Lo que agrava el contexto ético del caso de Tomás Concha es que él trabaja en Derechos Humanos, o sea que mientras con una mano puntualiza, con el índice en alto, sus discursos -muchos en los que se toca el tema de la desigualdad de la mujer y la lucha que debe darse para evitar tal injusticia- con la otra se abre la bragueta justo en el momento de recordarle a su subalterna que él es quien decide la renovación de su contrato. Yo le creo a Lina María Castro porque si la relación hubiera sido consensual con seguridad la salida de su agresor hubiera sido mucho más airada y amenazante, pues la reacción de un hombre atacado en su amor propio es mayor a la de un abusador sexual que maneja de manera más calculada sus emociones. Tomás Concha no se está defendiendo de una falsa acusación porque hubiera, sin duda, reclamado un mínimo de honestidad, hubiera insistido en la ausencia de pruebas y se hubiera explayado en una declaración pública más emotiva, más humana, tomando más riesgos, pero no: lo declarado, hasta ahora, ha sido medido, que es como actúan quienes le temen a “todo lo que diga será usado en su contra.” La entrevista a El Tiempo, por ejemplo, fue por escrito y no telefónica que es lo usual. En ésta, señala a su subalterna por no haber declarado el hecho desde que comenzó, lo que en mi sentir delata que más grave que ponerle a la fuerza el pene en la boca debió ser el manoseo verbal, las miradas sin tregua y esa respiración de hiena, a través de la sala de conferencias o en la cafetería llena de gente, que nadie escucha salvo la presa.

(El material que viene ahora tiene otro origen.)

(** * astracloud: the authentication core of the career-advisor backend

    A shallow embedding of the Express server (startup configuration, the
    `protect` middleware, the signup, login, profile, logout and chat
    routes), of the Mongoose user model (`models/User`: schema, pre-save
    hook, `comparePassword`) and of the chat service (`services/aiService`),
    followed by the properties the specification states about them. The
    earlier server module and the parts of the frontend that talk to the
    server (the signup and login forms, the session state of `App`, the
    profile fetch of the dashboard) are embedded as well, with further
    properties of the code at the end.

    Conventions of the embedding:
    - a JavaScript string is a sequence of code units, and a [string] of
      this file is such a sequence with every unit below 256 (the range
      U+0000 to U+00FF, Latin-1), one [ascii] per unit. On that range the
      string methods below are the ones of JavaScript, letter case and
      white space included; strings with a unit above U+00FF are outside
      the embedding. A literal of this file that shows a character beyond
      ASCII holds the bytes of its UTF-8 form, which is another string:
      'Ä' is [ascii_of_nat 196];
    - a JavaScript value that arrives in a JSON body is a [jsval]. A
      number is [JNum n] when it is an integer of magnitude at most 2^53
      (those print as their decimal digits), and [JReal text] otherwise,
      [text] being what `String(v)` gives for it ("1e+21", "0.5",
      "Infinity"); `!v` is [negb (truthy v)];
    - a `try { ... } catch` block is a computation in the state-and-exception
      monad [App]; a rejected promise is a [Throw];
    - the clock, the random source and the ObjectId generator are read from
      an explicit [Env]; requests are served one at a time;
    - the packages the code imports (bcryptjs, jsonwebtoken, mongoose, the
      Ollama endpoint behind `fetch`) are not part of the repository. What
      the schema and the call sites determine of them is modelled; the rest
      is an interface: a type class of operations, with the documented
      contract as a separate class of hypotheses where a property needs
      one. *)

From Stdlib Require Import ZArith Lia Bool Ascii String List DecimalString DecimalZ.
From stdpp Require Import base option strings list gmap.

#[local] Set Warnings "-register-all".
Local Open Scope Z_scope.

(** ** Strings: the `String.prototype` methods the code calls *)

Module Str.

¿Cuánto tiempo le lleva a una mujer acopiar el valor necesario para reconocer públicamente una flagrante violación de su intimidad? ¿Hay estadísticas al respecto? Pensemos que hay mujeres que se pasan la vida en situaciones peores sin chistar, sin decir ni mú, porque qué pena, porque qué dirán o, peor, porque me lo merezco en razón a las desvirtudes del pecado original magnificadas por el machismo que, en el caso de las relaciones laborales, su representación gráfica más común es la del pulpo. No es para nada casual la expresión “los tentáculos del poder”, ésta no hace sólo referencia al alcance manipulador de quienes lo ostentan sino a la práctica “inofensiva” de tentar culos. Yo creo en Lina María Castro porque si hubiera sido una relación consensual la esposa de Tomás Concha no lo hubiera perdonado tan fácil. Ella no lo ayudaría si fuera un desliz del corazón, o de la piel; ella lo ayuda porque sabe -las mujeres saben- que su marido tiene un trastorno grave de la personalidad y debe estar rezando, en silencio, para que con este golpe a su integridad toque el fondo que necesita para recuperarse de su desvarío.